Data in this exercise:
Lemma findPath_answers (fuel : nat) (g : Grid.t) (start goal : Position) :
  (PathFinder.enoughFuel g <= fuel)%nat ->
  (PathFinder.findPath fuel g start goal).2 <> PathFinder.Running /\
  sameCells g (PathFinder.findPath fuel g start goal).1.
Proof.
  intros Hfuel.
  pose proof (PathFinderFacts.search_spec g start goal fuel _ _ _
                (PathFinderFacts.Inv_init g start goal)) as Hspec.
  pose proof (fun q => SearchFacts.search_frame g start goal fuel q _ _ _
                (PathFinderFacts.Inv_init g start goal)) as Hframe.
  cbv zeta in Hframe.
  unfold PathFinder.findPath, PathFinder.aStar.
  split.
  - destruct (PathFinder.search fuel start goal g _ ∅) as [g' [path| |]] eqn:Hrun;
      cbn [fst snd] in *; try done.
    exfalso. rewrite PathFinderFacts.enoughFuel_allCells in Hfuel.
    rewrite size_empty in Hspec. lia.
  - destruct (Hframe start) as (HW & HH & _). split; [done|]. split; [done|].
    intros q. destruct (Hframe q) as (_ & _ & [->|(-> & _ & _ & ty & -> & _)]);
      [done|]. split; eauto.
Qed.

Lemma updatePlayerPosition_sameCells (p : Position) (g : Grid.t) :
  sameCells g (Player.updatePlayerPosition p g).
Proof.
  unfold Player.updatePlayerPosition.
  destruct (Grid.getCell g p) eqn:E; [|apply sameCells_refl].
  apply sameCells_setType. eauto.
Qed.

Lemma moveTo_sameCells (p : Position) (pl : Player.t) (v : Viewport.t) :
  sameCells (Viewport.world v) (Viewport.world (Player.moveTo p pl v).2).
Proof.
  unfold Player.moveTo.
  destruct (Grid.getCell (Viewport.world v) (Player.position pl)) eqn:E; cbn.
  - eapply sameCells_trans; [|apply updatePlayerPosition_sameCells].
    apply sameCells_setType. eauto.
  - apply updatePlayerPosition_sameCells.
Qed.

Lemma moveAlongPath_fields (path : list Position) (a : t) :
  sameCells (worldOf a) (worldOf (moveAlongPath path a)) /\
  movementQueue (moveAlongPath path a) = movementQueue a /\
  currentTask (moveAlongPath path a) = currentTask a /\
  movementCancelled (moveAlongPath path a) = movementCancelled a /\
  (movementCancelled a = false -> isMoving (moveAlongPath path a) = false).
Proof.
  unfold moveAlongPath.
  destruct (movementCancelled a && (1 <? Z.of_nat (length path))) eqn:E.
  { apply andb_prop in E as [E _]. split; [apply sameCells_refl|].
    repeat split; try done. congruence. }
  pose (P := fun s : Player.t * Viewport.t =>
    sameCells (worldOf a) (Viewport.world s.2)).
  assert (HP : P (forRange 1 (Z.of_nat (length path)) (fun i '(pl, v) =>
                    match path !! Z.to_nat i with
                    | Some currentPosition => Player.moveTo currentPosition pl v
                    | None => (pl, v)
                    end) (player a, grid a))).
  { apply (forRange_ind P); [apply sameCells_refl|]. intros i [pl v] _ HP.
    destruct (path !! Z.to_nat i) as [p|]; [|done].
    unfold P in *. cbn [snd] in *.
    eapply sameCells_trans; [exact HP|apply moveTo_sameCells]. }
  destruct (forRange 1 _ _ _) as [pl v]. unfold P in HP.
  unfold worldOf in *.
  cbn [snd grid movementQueue currentTask movementCancelled isMoving] in *.
  repeat split; try done; apply HP.
Qed.

Lemma clearFrames_sameCells (a : t) :
  sameCells (worldOf a) (worldOf (clearFrames a)).
Proof.
  destruct (clearFrames_cells a) as (HW & HH & Hc & _).
  split; [done|]. split; [done|]. intros q. rewrite Hc.
  case_decide as Hd; [destruct Hd as [_ ->]; split; eauto|].
  apply fmap_is_Some.
Qed.

Lemma visualizePath_sameCells (path : list Position) (a : t) :
  sameCells (worldOf a) (worldOf (visualizePath path a)).
Proof.
  destruct (visualizePath_cells path a) as (HW & HH & Hc & _).
  split; [done|]. split; [done|]. intros q.
  destruct (Hc q) as [->|(_ & Hs & ->)]; [done|]. split; eauto.
Qed.

(** An uninterrupted [navigateToPosition] returns, whatever the target
    is, and keeps the cells where they are. *)
Lemma navigate_total (fuel : nat) (tp : Position) (a : t) :
  (PathFinder.enoughFuel (worldOf a) <= fuel)%nat ->
  exists a' b,
    navigateToPosition fuel tp a = Normal (a', b) /\
    sameCells (worldOf a) (worldOf a') /\
    movementQueue a' = movementQueue a /\
    currentTask a' = currentTask a /\
    isRandomMode a' = isRandomMode a /\
    (isMoving a = false -> isMoving a' = false).
Proof.
  intros Hfuel. unfold navigateToPosition. cbv zeta.
  assert (Hreset : sameCells (worldOf a) (Grid.resetPath (Viewport.world (grid a)))).
  { destruct (resetPath_dims (Viewport.world (grid a))) as [HW0 HH0].
    apply (sameCells_fmap _ _ GridFacts.cleared); try done.
    apply GridFacts.resetPath_getCell. }
  destruct (Grid.getCell (Grid.resetPath (Viewport.world (grid a))) tp) as [ty|] eqn:Etp.
  2:{ eexists _, _. split; [done|]. unfold worldOf in *.
      cbn [grid movementQueue currentTask isMoving isRandomMode Viewport.world
           Viewport.withWorld].
      repeat split; try done; apply Hreset. }
  set (g1 := Grid.setType (Grid.resetPath (Viewport.world (grid a))) tp Target).
  assert (H1 : sameCells (worldOf a) g1).
  { eapply sameCells_trans; [exact Hreset|]. apply sameCells_setType. eauto. }
  destruct (findPath_answers fuel g1 (Player.getPosition (player a)) tp)
    as (Hans & H2).
  { destruct H1 as (HW1 & HH1 & _). unfold PathFinder.enoughFuel in *.
    rewrite HW1, HH1. exact Hfuel. }
  destruct (PathFinder.findPath fuel g1 (Player.getPosition (player a)) tp)
    as [g2 ans]. cbn [fst snd] in *.
  assert (H12 : sameCells (worldOf a) g2) by (by eapply sameCells_trans).
  set (a2 := {| grid := Viewport.withWorld g2 (grid a); player := player a;
                rng := rng a; currentSeed := currentSeed a;
                currentTask := currentTask a; movementQueue := movementQueue a;
                isRandomMode := isRandomMode a; isMoving := true;
                movementCancelled := false |}).
  assert (HnoPath : exists a' b,
            Normal ({| grid := grid a2; player := player a2; rng := rng a2;
                       currentSeed := currentSeed a2; currentTask := currentTask a2;
                       movementQueue := movementQueue a2;
                       isRandomMode := isRandomMode a2; isMoving := false;
                       movementCancelled := movementCancelled a2 |}, false)
            = Normal (a', b) /\
            sameCells (worldOf a) (worldOf a') /\
            movementQueue a' = movementQueue a /\
            currentTask a' = currentTask a /\
            isRandomMode a' = isRandomMode a /\
            (isMoving a = false -> isMoving a' = false)).
  { eexists _, _. split; [done|]. split; [exact H12|]. repeat split; done. }
  destruct ans as [path| |]; [|exact HnoPath|done].
  destruct (1 <? Z.of_nat (length path)); [|exact HnoPath].
  destruct (visualizePath_cells path a2)
    as (_ & _ & _ & _ & Hq3 & Hct3 & Hrm3 & _ & Hmc3 & _).
  pose proof (visualizePath_sameCells path a2) as H3.
  rewrite Hmc3. cbn [movementCancelled a2].
  destruct (moveAlongPath_fields path (visualizePath path a2))
    as (H4 & Hq4 & Hct4 & Hmc4 & Hm4).
  rewrite Hmc4, Hmc3. cbn [movementCancelled a2 negb].
  destruct (clearFrames_cells (moveAlongPath path (visualizePath path a2)))
    as (_ & _ & _ & _ & _ & Hq5 & Hct5 & Hrm5 & Hm5 & _).
  pose proof (clearFrames_sameCells (moveAlongPath path (visualizePath path a2)))
    as H5.
  eexists _, _. split; [done|].
  assert (Hw2 : worldOf a2 = g2) by done. rewrite Hw2 in *.
  split.
  { eapply sameCells_trans; [|exact H5]. eapply sameCells_trans; [|exact H4].
    eapply sameCells_trans; [exact H12|exact H3]. }
  split; [by rewrite Hq5, Hq4, Hq3|]. split; [by rewrite Hct5, Hct4, Hct3|].
  split; [|done].
  rewrite Hrm5.
  assert (Hrm4 : isRandomMode (moveAlongPath path (visualizePath path a2))
                 = isRandomMode (visualizePath path a2)).
  { unfold moveAlongPath.
    destruct (movementCancelled (visualizePath path a2) && _); [done|].
    by destruct (forRange 1 _ _ _). }
  by rewrite Hrm4, Hrm3.
Qed.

What this task involves:
Look above for every line with the word "HnoPath" and copy it.

Final answer:
  assert (HnoPath : exists a' b,
  destruct ans as [path| |]; [|exact HnoPath|done].
  destruct (1 <? Z.of_nat (length path)); [|exact HnoPath].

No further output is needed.